(* ===== verification/SocialGateway.v ===== *)
(** * The gateway clients of WeCom and OpenClaw ([social_adapters/wecom_gateway.py], [openclaw_gateway.py])

    A client opens a websocket, announces itself and hands every message it
    receives to the core, until its time is up, nothing more comes or it has
    dispatched enough.  What a turn of its loop finds is an input ([Turn]): the
    clock and the socket are outside.  The state of type [W] is the one the
    core's callback works on; what the client counts is [GatewayState], which an
    exception loses as it does in the code. *)

From Stdlib Require Import ZArith Lia Bool List Ascii String.
From stdpp Require Import base list option strings.
From S2P Require Import Prelude PyFloat Text PyValue Events Social SocialAdapters.

#[local] Open Scope string_scope.
#[local] Open Scope Z_scope.
#[local] Open Scope list_scope.

Definition OPENCLAW_GATEWAY_CLIENT_SCHEMA_VERSION : string := "2.2.3-openclaw-gateway-client-v1".
Definition WECOM_GATEWAY_CLIENT_SCHEMA_VERSION : string := "2.2.3-wecom-gateway-client-v1".

(** A turn of the loop: the deadline has passed, or no message came within it,
    or the socket failed, or a message came ([json.loads] of it). *)
Inductive Turn :=
  | TimeUp
  | Silence
  | Broken (e : pyerr)
  | Received (payload : result pyval).

(** What a client remembers of the host it is connected to. *)
Record HostInfo := { hi_bot_user_id : string; hi_host_version : string; hi_plugin_ready : bool }.

Record GatewayState := {
  gs_ready_event_count : Z;
  gs_dispatch_event_count : Z;
  gs_ignored_event_count : Z;
  gs_host : HostInfo;
  gs_events : list dict;
  gs_core_results : list dict;
}.

Definition initial_gateway_state : GatewayState :=
  {| gs_ready_event_count := 0; gs_dispatch_event_count := 0; gs_ignored_event_count := 0;
     gs_host := {| hi_bot_user_id := ""; hi_host_version := ""; hi_plugin_ready := false |}; gs_events := []; gs_core_results := [] |}.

* * * * * * *

TASK REQUIREMENTS:
In your reply, restate every entry exactly.

RESPONSE TO THIS EXERCISE:
(* ===== verification/SocialGateway.v ===== *)
(** * The gateway clients of WeCom and OpenClaw ([social_adapters/wecom_gateway.py], [openclaw_gateway.py])

    A client opens a websocket, announces itself and hands every message it
    receives to the core, until its time is up, nothing more comes or it has
    dispatched enough.  What a turn of its loop finds is an input ([Turn]): the
    clock and the socket are outside.  The state of type [W] is the one the
    core's callback works on; what the client counts is [GatewayState], which an
    exception loses as it does in the code. *)

From Stdlib Require Import ZArith Lia Bool List Ascii String.
From stdpp Require Import base list option strings.
From S2P Require Import Prelude PyFloat Text PyValue Events Social SocialAdapters.

#[local] Open Scope string_scope.
#[local] Open Scope Z_scope.
#[local] Open Scope list_scope.

Definition OPENCLAW_GATEWAY_CLIENT_SCHEMA_VERSION : string := "2.2.3-openclaw-gateway-client-v1".
Definition WECOM_GATEWAY_CLIENT_SCHEMA_VERSION : string := "2.2.3-wecom-gateway-client-v1".

(** A turn of the loop: the deadline has passed, or no message came within it,
    or the socket failed, or a message came ([json.loads] of it). *)
Inductive Turn :=
  | TimeUp
  | Silence
  | Broken (e : pyerr)
  | Received (payload : result pyval).

(** What a client remembers of the host it is connected to. *)
Record HostInfo := { hi_bot_user_id : string; hi_host_version : string; hi_plugin_ready : bool }.

Record GatewayState := {
  gs_ready_event_count : Z;
  gs_dispatch_event_count : Z;
  gs_ignored_event_count : Z;
  gs_host : HostInfo;
  gs_events : list dict;
  gs_core_results : list dict;
}.

Definition initial_gateway_state : GatewayState :=
  {| gs_ready_event_count := 0; gs_dispatch_event_count := 0; gs_ignored_event_count := 0;
     gs_host := {| hi_bot_user_id := ""; hi_host_version := ""; hi_plugin_ready := false |}; gs_events := []; gs_core_results := [] |}.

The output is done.